Menurut pandangan saya, sebenarnya hal-hal demikian bukanlah suatu masalah seandainya menyadari bahwa setiap kehidupan tidak selalu dihargai berdasarkan kaya. Dinilai dengan uang dan didramatisir oleh pikiran yang sudah dicekoki oleh kata-kata gengsi dan malu. Malu ketemu teman kalau tidak lagi naik mobil. Sebenarnya dia tidak punya masalah karena dia tetap masih hidup sampai sekarang. Yang salah dia menempatkan perasaannya masih seperti dulu tetapi kenyataannya dia hidup dengan keadaannya seperti sekarang. Sama sekali tidak ada keselarasan pikiran dan kenyataan sekarang.
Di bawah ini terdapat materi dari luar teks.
Definition pagina (plan : BexLoadPlan) (relocs : list Z) (aspace : Z) (s : Seccion) (va_start : Z) (permiso : PermisoImagen)
    (v : Vuelta) (p : Z) : accion F Vuelta :=
  frame <~ toma_marco;;
  v <~ baja_trozo s frame p v;;
  let pagina_va := va_start +w w64 (p * PAGE) in
  v <~ baja_cola frame v;;
  v <~ por_cada (seqZ 0 (cuantas_relocs (relocs_file_size plan))) (aplica_una plan relocs frame pagina_va) v;;
  mapeo (fun m => map_page_imagen m aspace pagina_va frame permiso);;;
  ret v.

(** * A section *)

Definition permiso_de (k : Z) : PermisoImagen :=
  if k =? CODE then Codigo else if k =? RODATA then Constantes else Datos.

Record Carga := mkCarga { c_aplicadas : Z; sin_firma : Z; entry_va : Z; code_bytes : Z; code_va : Z; code_len : Z }.

Definition seccion (plan : BexLoadPlan) (firmas : option (list Z * Firmas)) (relocs : list Z) (aspace : Z) (c : Carga) (i : nat)
  : accion F Carga :=
  match sections plan !! i, va_de plan !! i with
  | Some s, Some va_start =>
      let esperado := f ← snd <$> firmas; digest_de f (indice s) in
      v <~ por_cada (seqZ 0 (paginas_de s)) (pagina plan relocs aspace s va_start (permiso_de (kind s)))
             (mkVuelta (at_abrir (kind s) esperado) None (c_aplicadas c));;
      if bool_decide (is_Some (cola v)) then rechaza RelocPartidaAlFinal else
      k <~ cierra (cierre v) SeccionCorrupta;;
      let cb := Z.min (code_bytes c + w32 (mem_size s)) (2 ^ 32 - 1) in
      let sf := sin_firma c +w uno_mas k in
      if kind s =? CODE then ret (mkCarga (aplicadas v) sf (va_start +w p_entry_offset plan) cb va_start (mem_size s))
      else ret (mkCarga (aplicadas v) sf (entry_va c) cb (code_va c) (code_len c))
  | _, _ => fun _ => None
  end.

Definition suelta_relocs (marcos : option (Z * Z)) : accion F unit :=
  match marcos with
  | None => ret tt
  | Some (base, pags) => fun w =>
      Some (con_vm w (with_ph (vm w) (foldl (fun s p => free_frame s (base +w w64 (p * PAGE)) ticks) (ph (vm w)) (seqZ 0 pags))), Ok tt)
  end.

(** * Stack and channels *)

Definition USER_STACK_PAGES : Z := USER_STACK_SIZE / PAGE.
Definition KERNEL_STACK_PAGES : Z := 4.
Definition MAX_CHANNEL_PAGES : Z := 16.

Definition una_pila (aspace : Z) (_ : unit) (p : Z) : accion F unit :=
  frame <~ toma_marco;;
  mapeo (fun m => map_page_propia m aspace (USER_STACK_TOP - (p + 1) * PAGE) frame true true).
Definition un_canal (page_phys : Z -> Z) (aspace : Z) (_ : unit) (i : Z) : accion F unit :=
  mapeo (fun m => map_page m aspace (CHANNEL_VA_BASE + i * PAGE) (page_phys i) true true).
Definition pila_kernel : accion F Z := fun w =>
  match alloc_frames_contig_de (ph (vm w)) KERNEL_STACK_PAGES Pila with
  | (p, Some b) => Some (con_vm w (with_ph (vm w) p), Ok b)
  | (p, None) => Some (con_vm w (with_ph (vm w) p), Err SinPilaDeKernel)
  end.

(** What the task is made of. *)
Record Admitida := mkAdmitida { ad_aspace : Z; ad_carga : Carga; ad_firmante : option nat; kstack_base : Z }.

Definition nuevo_espacio : accion F Z := fun w =>
  match new_address_space (vm w) ticks with
  | None => None
  | Some (s, Some a) => Some (con_vm w s, Ok a)
  | Some (s, None) => Some (con_vm w s, Err SinEspacio)
  end.

Definition admit_payload_desde (page_phys : Z -> Z) (prologo : list Z) (tam_fichero : Z) : accion F Admitida :=
  match inspect prologo tam_fichero with
  | Err e => rechaza (NoEsBex e)
  | Ok plan =>
      aspace <~ nuevo_espacio;;
      firmas <~ lee_firmas plan;;
      firmante <~ juzga_firma Firma.exige_firma firmas;;
      juzga_requisitos plan;;;
      r <~ lee_relocs plan firmas;;
      let '(marcos, relocs, sf) := r in
      c <~ por_cada (orden plan) (seccion plan firmas relocs aspace) (mkCarga 0 sf 0 0 0 0);;
      suelta_relocs marcos;;;
      if negb (c_aplicadas c =? cuantas_relocs (relocs_file_size plan)) then rechaza RelocsSinAplicar else
      if entry_va c =? 0 then rechaza SinEntrada else
      por_cada (seqZ 0 USER_STACK_PAGES) (una_pila aspace) tt;;;
      por_cada (seqZ 0 MAX_CHANNEL_PAGES) (un_canal page_phys aspace) tt;;;
      kstack <~ pila_kernel;;
      ret (mkAdmitida aspace c firmante kstack)
  end.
Sehingga dia merasakan hidupnya seperti di awang-awang. Saya ini dulu kaya, punya rumah dan mobil. Hal-hal seperti itu sering dia ceritakan kepada orang-orang.

Tidak salah kalau sastra suci memberitahukan bahwa janganlah memamerkan kekayaan. Mungkin maksudnya memberitahu kalau satu saat tidak kaya agar tidak gengsi dan terobsesi terus sepanjang sisa hidup serta tidak bisa bangkit lagi karena terbelenggu oleh masa lalu.
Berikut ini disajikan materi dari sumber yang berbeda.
Lemma contig_titular s n p base : phys_ok s -> 0 < n -> alloc_frames_contig s n = (p, Some base) ->
  exists f, base = f * PAGE /\ hueco (bitmap s) f n /\
    (forall g, used (bitmap p) g = ((f <=? g) && (g <? f + n)) || used (bitmap s) g) /\ phys_ok p /\
    forall g, marco g -> ~ (f * PAGE <= g < (f + n) * PAGE) -> titular_de (tit p) g = titular_de (tit s) g.
Proof.
  intros Hp Hn E. pose proof (alloc_frames_contig_cases s n Hp Hn) as R. rewrite E in R. destruct R as (f & -> & Hh & Hu & _ & Hok).
  exists f. split; [done|]. split; [done|]. split; [done|]. split; [done|]. intros g Mg Hg.
  unfold alloc_frames_contig in E. repeat case_if_in E; [done..|].
  pose proof (contig_loop_spec (bitmap s) n (S (Z.to_nat (FRAME_SLOTS * 64))) 0 0 0) as Hl.
  destruct (contig_loop _ _ _ _ _ _) as [st|]; [|done]. injection E as <- Eb. cbn [tit].
  destruct Hl as (S0 & S1 & _).
  { unfold scan_inv. split_and!; try lia; intros; lia. }
  { rewrite Nat2Z.inj_succ, Z2Nat.id by (rewrite FRAME_SLOTS_eq; lia). change (FRAME_SLOTS * 64) with MARCOS. lia. }
  rewrite frame_addr in Eb by lia. assert (st = f) as -> by (unfold PAGE in Eb; lia).
  apply marca_run_otro; [apply Hp|done|rewrite Z2Nat.id by lia; done|done|by rewrite Z2Nat.id by lia].
Qed.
Saya akhirnya menyarankan untuk merubah pola pikir 'menderita' tersebut ke yang lebih kenyataan. Yang hilang hanyalah harta. Hidup kamu kan tidak jahat. Jadi masih bisa lebih bagus lagi kalau kamu mau. Berhentilah menyalahkan keadaan karena setiap detik jaman dan keadaan berubah. Dalam pandangan spiritual kalau jahat kan kamu dihukum jadi lama bisa bangkit karena kamu menjalani hukuman. Ya anggap saja seperti itu, karena penafsiran saya tentang Panca Pandawa yang baik-baik kemudian berjudi lalu kalah dan kemudian harus menjalani hukuman. Sedang Kurawa yang hidupnya jahat terus akhirnya mati semua di akhir perang Mahabratha.

Yah kenangan ini memberi banyak hal-hal baru tentang ujian spiritual. Bagaimana menyikapi satu keadaan. Kenyataan tidak seburuk dalam pikiran. Capailah keadaan dimana kita bisa mengontrol pikiran tersebut. Dalam tingkatan spiritual yang lebih tinggi, seseorang bisa mengontrol pikirannya. Lebih tinggi lagi, Ia akan tahu sebelum pikiran itu ada dan muncul di kepala. Lebih tinggi lagi, Ia akan memerintahkan pikiran itu. Lebih tinggi lagi, manunggal dengan Brahman atau Mokhsa!

Hasil dari perenunngan dan percakapan bersama Gung Yudistira, Pinisepuh Paguyuban Dharma Giri Utama, dengan mengambil contoh nyata dari perjalanan seorang teman.